• Activity
Nothing in the listing below should change; retype it as is.
################
(** C10, for [tau = -1], [dt = 1] and the gradient [2.0]. *)
Lemma power_law_at_time_zero_witness :
  (exists q, Py.truediv 0 (0 + 1) = Ok q /\ Py.pow q (- -1) = Ok 0) /\
  propose_velocity (-1) 1 0 [2] [0] = Ok (Tensor.neg [2]) /\
  (forall p, p_grad p = Some [2] -> length (p_data p) = length [2] ->
     exists p', propose_param (-1) 1 0 (reset_param p) = Ok p' /\
                st_new_velocity (p_state p') = Some (Tensor.neg [2])).
Proof.
  apply (power_law_at_time_zero (-1) 1 [2] [0]).
  - lra.
  - lra.
  - reflexivity.
Defined.

(** ** Positivity of the step size *)

Lemma acceptance_dt_positive (g g' : Group) (c : Control) :
  acceptance_test g c = Ok g' -> dt_positive g -> dt_positive g'.
Proof.
  unfold acceptance_test, dt_positive. intros H Hpos. inv_bind H.
  destruct (Rlt_dec a (g_high_bound g)).
  - inv_bind H. injection H as <-. simpl.
    destruct (Rlt_dec a (g_low_bound g)); lra.
  - injection H as <-. simpl. lra.
Qed.

Lemma propose_dt_positive (g g' : Group) (c : Control) :
  propose g c = Ok g' -> dt_positive g -> dt_positive g'.
Proof.
  unfold dt_positive. intros H Hpos.
  destruct (propose_frame _ _ _ H) as (_ & -> & _). exact Hpos.
Qed.

Lemma reset_dt_positive (o : Optimizer) :
  Forall dt_positive o -> Forall dt_positive (reset o).
Proof.
  unfold reset. intros H. apply Forall_map.
  eapply Forall_impl; [|exact H]. intros g Hg. exact Hg.
Qed.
################
• Your solution
(** C10, for [tau = -1], [dt = 1] and the gradient [2.0]. *)
Lemma power_law_at_time_zero_witness :
  (exists q, Py.truediv 0 (0 + 1) = Ok q /\ Py.pow q (- -1) = Ok 0) /\
  propose_velocity (-1) 1 0 [2] [0] = Ok (Tensor.neg [2]) /\
  (forall p, p_grad p = Some [2] -> length (p_data p) = length [2] ->
     exists p', propose_param (-1) 1 0 (reset_param p) = Ok p' /\
                st_new_velocity (p_state p') = Some (Tensor.neg [2])).
Proof.
  apply (power_law_at_time_zero (-1) 1 [2] [0]).
  - lra.
  - lra.
  - reflexivity.
Defined.

(** ** Positivity of the step size *)

Lemma acceptance_dt_positive (g g' : Group) (c : Control) :
  acceptance_test g c = Ok g' -> dt_positive g -> dt_positive g'.
Proof.
  unfold acceptance_test, dt_positive. intros H Hpos. inv_bind H.
  destruct (Rlt_dec a (g_high_bound g)).
  - inv_bind H. injection H as <-. simpl.
    destruct (Rlt_dec a (g_low_bound g)); lra.
  - injection H as <-. simpl. lra.
Qed.

Lemma propose_dt_positive (g g' : Group) (c : Control) :
  propose g c = Ok g' -> dt_positive g -> dt_positive g'.
Proof.
  unfold dt_positive. intros H Hpos.
  destruct (propose_frame _ _ _ H) as (_ & -> & _). exact Hpos.
Qed.

Lemma reset_dt_positive (o : Optimizer) :
  Forall dt_positive o -> Forall dt_positive (reset o).
Proof.
  unfold reset. intros H. apply Forall_map.
  eapply Forall_impl; [|exact H]. intros g Hg. exact Hg.
Qed.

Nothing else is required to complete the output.